Cinque fisici che hanno cambiato il corso della storia

Cinque fisici che hanno cambiato il corso della storia

Se oggi riusciamo a comprendere come funziona il mondo, lo dobbiamo agli studi di alcune personalità che si sono appassionate alla “scienza che studia e descrive i fenomeni naturali, riproducendoli, quando possibile, con esperimenti, osservandoli e misurando le grandezze che li determinano, allo scopo di individuare le relazioni tra queste e le leggi che li governano.” Tradotto: la fisica.

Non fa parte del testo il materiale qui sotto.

(** * snakecord: gateway framing, handshake, heartbeat, snowflakes and the
      REST rate limiter

    A shallow embedding of the parts of [snakecord/connection.py],
    [snakecord/utils.py] and [lib/rest.py] that carry the protocol logic,
    with the properties the specification states about them.

    Conventions.
    - A Python [int] is a [Z]; a byte is a [Z] (the source keeps bytes in
      [bytearray]s and indexes them as ints).
    - [bytes]/[bytearray] buffers are [list Z]; header text is [string].
    - An exception is a [None] or an [inr] carrying the exception.
    - A finite [float] is kept as the rational it is.  The quotients and
      sums of floats that the properties depend on (the timestamp of a
      snowflake, the reset time after a 429) are rounded as binary64
      rounds, see [Float]; elapsed times in the rate limiter are exact.
    - Coroutines are cut at their [await]s: each segment between two
      suspension points is one atomic transition of the event loop. *)

From Stdlib Require Import ZArith List Bool Lia String Ascii QArith Lqa
  Qround Qpower Qabs.
From stdpp Require Import base option list gmap strings.

Local Open Scope Z_scope.

(** ** Python helpers *)

Module Py.

(** [l[a:b]] with Python's index normalisation (negative indices count
    from the end, everything is clamped to the buffer). *)
Definition norm_index (len i : Z) : Z :=
  if i <? 0 then Z.max 0 (i + len) else Z.min i len.

Definition slice {A} (l : list A) (a b : Z) : list A :=
  let len := Z.of_nat (length l) in
  let a' := norm_index len a in
  let b' := norm_index len b in
  take (Z.to_nat (b' - a')) (drop (Z.to_nat a') l).

(** [n.to_bytes(size, 'big', signed=False)]; [None] is OverflowError. *)
Fixpoint to_bytes_big (size : nat) (n : Z) : list Z :=
  match size with
  | O => []
  | S k => Z.land (Z.shiftr n (8 * Z.of_nat k)) 255 :: to_bytes_big k n
  end.

Definition to_bytes (n : Z) (size : nat) : option (list Z) :=
  if (0 <=? n) && (n <? 256 ^ Z.of_nat size)
  then Some (to_bytes_big size n) else None.

(** [int.from_bytes(b, 'big', signed=False)]. *)
Definition from_bytes (b : list Z) : Z :=
  fold_left (fun acc x => acc * 256 + x) b 0.

(** [int.bit_length()]: the number of bits of the absolute value. *)
Definition bit_length (n : Z) : Z :=
  if n =? 0 then 0 else Z.log2 (Z.abs n) + 1.

End Py.

(** ** connection.py: WebsocketFrame *)

Inductive WebsocketOpcode := CONT | TEXT | BINARY | CLOSE | PING | PONG.

Definition opcode_value (o : WebsocketOpcode) : Z :=
  match o with
  | CONT => 0x00 | TEXT => 0x01 | BINARY => 0x02
  | CLOSE => 0x08 | PING => 0x09 | PONG => 0x0A
  end.

Module WebsocketFrame.

Definition get_fin (byte : Z) : Z := Z.land byte 0x80.
Definition get_rsv1 (byte : Z) : Z := Z.land byte 0x40.
Definition get_rsv2 (byte : Z) : Z := Z.land byte 0x20.
Definition get_rsv3 (byte : Z) : Z := Z.land byte 0x10.
Definition get_opcode (byte : Z) : Z := Z.land byte 0x0F.
Definition get_mask (byte : Z) : Z := Z.land byte 0x80.
Definition get_length (byte : Z) : Z := Z.land byte 0x7F.

(** [for i in range(len(data)): data[i] ^= mask[i % 4]], the buffer updated
    in place index by index; [None] is the IndexError of a short mask. *)
Fixpoint apply_mask_loop (mask : list Z) (range : list nat) (data : list Z)
  : option (list Z) :=
  match range with
  | [] => Some data
  | i :: rest =>
      match mask !! (i mod 4)%nat, data !! i with
      | Some m, Some x => apply_mask_loop mask rest (<[i := Z.lxor x m]> data)
      | _, _ => None
      end
  end.

Definition apply_mask (mask data : list Z) : option (list Z) :=
  apply_mask_loop mask (seq 0 (length data)) data.

Definition set_bit (flag : bool) (byte bit : Z) : Z :=
  if flag then Z.lor byte bit else byte.

(** [create_frame]; [urandom] stands for the four bytes [os.urandom(4)]
    returns.  [None] is the OverflowError of [to_bytes]. *)
Definition create_frame (data : list Z) (opcode : WebsocketOpcode)
    (fin rsv1 rsv2 rsv3 masked : bool) (urandom : list Z)
  : option (list Z) :=
  let b0 := 0 in
  let b1 := 0 in
  let b0 := set_bit fin b0 0x80 in
  let b0 := set_bit rsv1 b0 0x40 in
  let b0 := set_bit rsv2 b0 0x20 in
  let b0 := set_bit rsv3 b0 0x10 in
  let b0 := Z.lor b0 (opcode_value opcode) in
  let b1 := set_bit masked b1 0x80 in
  let length := Z.of_nat (length data) in
  let header :=
    if length <=? 125 then Some [b0; Z.lor b1 length]
    else if length <=? 0xFFFF
      then ext ← Py.to_bytes length 2; Some ([b0; Z.lor b1 126] ++ ext)
      else ext ← Py.to_bytes length 8; Some ([b0; Z.lor b1 127] ++ ext) in
  buffer ← header;
  if masked
  then data' ← apply_mask urandom data; Some (buffer ++ urandom ++ data')
  else Some (buffer ++ data).

End WebsocketFrame.

(** ** connection.py: WebsocketProtocol, the receive state machine *)

Inductive WebsocketProtocolState :=
  WAITING_FBYTE | WAITING_SBYTE | WAITING_LENGTH | WAITING_DATA.

Module WebsocketProtocol.

Import WebsocketFrame.

(** The frame under construction.  The source sets these attributes on a
    bare [WebsocketFrame()] as it goes; every one is written before it is
    read, so a fresh frame carries placeholders. *)
Record frame := Frame {
  fbyte : Z;
  sbyte : Z;
  frame_length : Z;
  length_buffer : list Z;
  bytes_needed : Z;
  frame_data : list Z }.

Definition new_frame : frame := Frame 0 0 0 [] 0 [].

Record protocol := Protocol {
  state : WebsocketProtocolState;
  cur : frame }.

Definition initial : protocol := Protocol WAITING_FBYTE new_frame.

Definition is_state (p : protocol) (s : WebsocketProtocolState) : bool :=
  match state p, s with
  | WAITING_FBYTE, WAITING_FBYTE | WAITING_SBYTE, WAITING_SBYTE
  | WAITING_LENGTH, WAITING_LENGTH | WAITING_DATA, WAITING_DATA => true
  | _, _ => false
  end.

(** [cstruct.UnsignedShort.size] and [cstruct.UnsignedLongLong.size]:
    [struct.calcsize('H')] and [struct.calcsize('Q')]. *)
Definition UnsignedShort_size : Z := 2.
Definition UnsignedLongLong_size : Z := 8.

Definition on_fbyte (d : list Z) (position : nat) (p : protocol)
  : nat * protocol :=
  if is_state p WAITING_FBYTE then
    let f := cur p in
    let f := Frame (nth position d 0) (sbyte f) (frame_length f)
                   (length_buffer f) (bytes_needed f) (frame_data f) in
    (S position, Protocol WAITING_SBYTE f)
  else (position, p).

Definition on_sbyte (d : list Z) (position : nat) (p : protocol)
  : nat * protocol :=
  if is_state p WAITING_SBYTE then
    let f := cur p in
    let sb := nth position d 0 in
    let len := get_length sb in
    let position := S position in
    if 125 <? len then
      let needed :=
        if len =? 126 then UnsignedShort_size
        else if len =? 127 then UnsignedLongLong_size
        else bytes_needed f in
      (position,
       Protocol WAITING_LENGTH (Frame (fbyte f) sb len [] needed []))
    else
      (position,
       Protocol WAITING_DATA
         (Frame (fbyte f) sb len (length_buffer f) len []))
  else (position, p).

Definition on_length (d : list Z) (position : nat) (p : protocol)
  : nat * protocol :=
  if is_state p WAITING_LENGTH then
    let f := cur p in
    let length_bytes :=
      Py.slice d (Z.of_nat position) (Z.of_nat position + bytes_needed f) in
    let position := (position + length length_bytes)%nat in
    let needed := bytes_needed f - Z.of_nat (length length_bytes) in
    let buf := length_buffer f ++ length_bytes in
    if needed =? 0 then
      let len := Py.from_bytes buf in
      (position,
       Protocol WAITING_DATA
         (Frame (fbyte f) (sbyte f) len buf len (frame_data f)))
    else
      (position,
       Protocol WAITING_LENGTH
         (Frame (fbyte f) (sbyte f) (frame_length f) buf needed
                (frame_data f)))
  else (position, p).

(** The last block also pushes the finished frame as a [ws_frame_receive]
    event; [out] collects the pushed frames in order. *)
Definition on_data (d : list Z) (position : nat) (p : protocol)
    (out : list frame) : nat * protocol * list frame :=
  if is_state p WAITING_DATA then
    let f := cur p in
    let data_bytes :=
      Py.slice d (Z.of_nat position) (Z.of_nat position + bytes_needed f) in
    let position := (position + length data_bytes)%nat in
    let needed := bytes_needed f - Z.of_nat (length data_bytes) in
    let f := Frame (fbyte f) (sbyte f) (frame_length f) (length_buffer f)
                   needed (frame_data f ++ data_bytes) in
    if needed =? 0 then
      (position, Protocol WAITING_FBYTE new_frame, out ++ [f])
    else (position, Protocol WAITING_DATA f, out)
  else (position, p, out).

(** The [while True] loop of [create_frames]; one unit of fuel per
    iteration, [None] when the fuel runs out. *)
Fixpoint create_frames_loop (fuel : nat) (d : list Z) (position : nat)
    (p : protocol) (out : list frame) : option (protocol * list frame) :=
  match fuel with
  | O => None
  | S fuel =>
      if (length d <=? position)%nat then Some (p, out) else
      let '(position, p) := on_fbyte d position p in
      if (length d <=? position)%nat then Some (p, out) else
      let '(position, p) := on_sbyte d position p in
      if (length d <=? position)%nat then Some (p, out) else
      let '(position, p) := on_length d position p in
      if (length d <=? position)%nat then Some (p, out) else
      let '(position, p, out) := on_data d position p out in
      if (length d <=? position)%nat then Some (p, out) else
      create_frames_loop fuel d position p out
  end.

(** Every iteration but one that only closes an empty frame consumes a
    byte, so twice the input length (plus one) bounds the iterations. *)
Definition create_frames (d : list Z) (p : protocol)
  : option (protocol * list frame) :=
  create_frames_loop (2 * length d + 1) d 0 p [].

End WebsocketProtocol.

(** ** Byte strings of the HTTP upgrade response *)

Module Bytes.

Local Open Scope string_scope.
Local Open Scope nat_scope.

Definition CR : ascii := ascii_of_nat 13.
Definition LF : ascii := ascii_of_nat 10.
Definition CRLF : string := String CR (String LF EmptyString).

Fixpoint skip (n : nat) (s : string) : string :=
  match n, s with
  | O, _ => s
  | S n, String _ s => skip n s
  | S _, EmptyString => EmptyString
  end.

Fixpoint keep (n : nat) (s : string) : string :=
  match n, s with
  | S n, String c s => String c (keep n s)
  | _, _ => EmptyString
  end.

(** [s[a:b]] for [0 <= a <= b]. *)
Definition slice (s : string) (a b : nat) : string := keep (b - a) (skip a s).

(** Position of the first occurrence of [sub] in [s]. *)
Fixpoint find (sub s : string) : option nat :=
  if String.prefix sub s then Some 0
  else match s with
       | EmptyString => None
       | String _ s => option_map S (find sub s)
       end.

(** [s.index(sub, start)]; [None] is ValueError. *)
Definition index (s sub : string) (start : nat) : option nat :=
  if (String.length s <? start)%nat then None
  else option_map (fun i => start + i) (find sub (skip start s)).

(** [s.split(sep, 1)] for a one-byte separator. *)
Fixpoint split_once (sep : ascii) (s : string) : list string :=
  match s with
  | EmptyString => [EmptyString]
  | String c s =>
      if Ascii.eqb c sep then [EmptyString; s]
      else match split_once sep s with
           | h :: t => String c h :: t
           | [] => []
           end
  end.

Dopo averti già parlato di Albert Einstein, abbiamo scelto cinque menti matematiche che con le loro scoperte, nel bene o nel male, hanno contribuito a cambiare il corso della storia.

Galileo Galilei

È considerato il padre della scienza moderna. A lui si devono soprattutto quella famosa “g” che sta per “accelerazione di gravità” e il principio di inerzia secondo cui “un corpo non soggetto a forze esterne permane nello stato di quiete o di moto rettilineo uniforme.” Subì anche la condanna del Sant’Uffizio per aver sostenuto le teorie eliocentrice copernicane, che andavano contro al geocentrismo, che non considerava la terra come un satellite del sole, ma come il centro dell’universo.

Isaac Newton

Al Presidente della Royal Society si deve il merito di aver portato avanti gli studi di Galileo. Basandosi su ciò che aveva scoperto il padre della scienza moderna, Newton definì, tra le altre cose, la legge della gravitazione universale, secondo cui “nell’universo ogni punto materiale attrae ogni altro punto materiale con una forza che è direttamente proporzionale al prodotto delle loro masse e inversamente proporzionale al quadrato della loro distanza”. Ponendo così l’accento su come le leggi che dominano i corpi celesti siano osservabili anche nel nostro pianeta.

Ernest Rutherford

Meno “pop” dei primi due, ma altrettanto importante per il mondo scientifico. Si tratta di una delle menti neozelandesi più geniali di sempre che nel 1911 dimostrò che la maggior parte della massa degli atomi risiede nel loro nucleo e appena nove anni dopo anche l’esistenza dei protoni.

Enrico Fermi

Naturalizzato statunitense, il fisico italiano dedicò tutta una vita alla fisica quantistica e al nucleare. Prima dando il suo contributo per l’ideazione del primo reattore nucleare a fissione, poi con la scoperta della radioattività artificiale prodotta da irradiazione neutronica. Quest’ultima gli fece guadagnare il Nobel per la Fisica nel 1938, all’età di 37 anni.

Vera Rubin

Nata nel 1928, Vera Rubin è un’astronoma statunitense, tra le più importanti nella comunità scientifica. Qual è la sua scoperta per cui ancora oggi ci sono diversi studi in corso?  L’astronoma ha scoperto che più dell’80% del nostro universo è composto da materia oscura.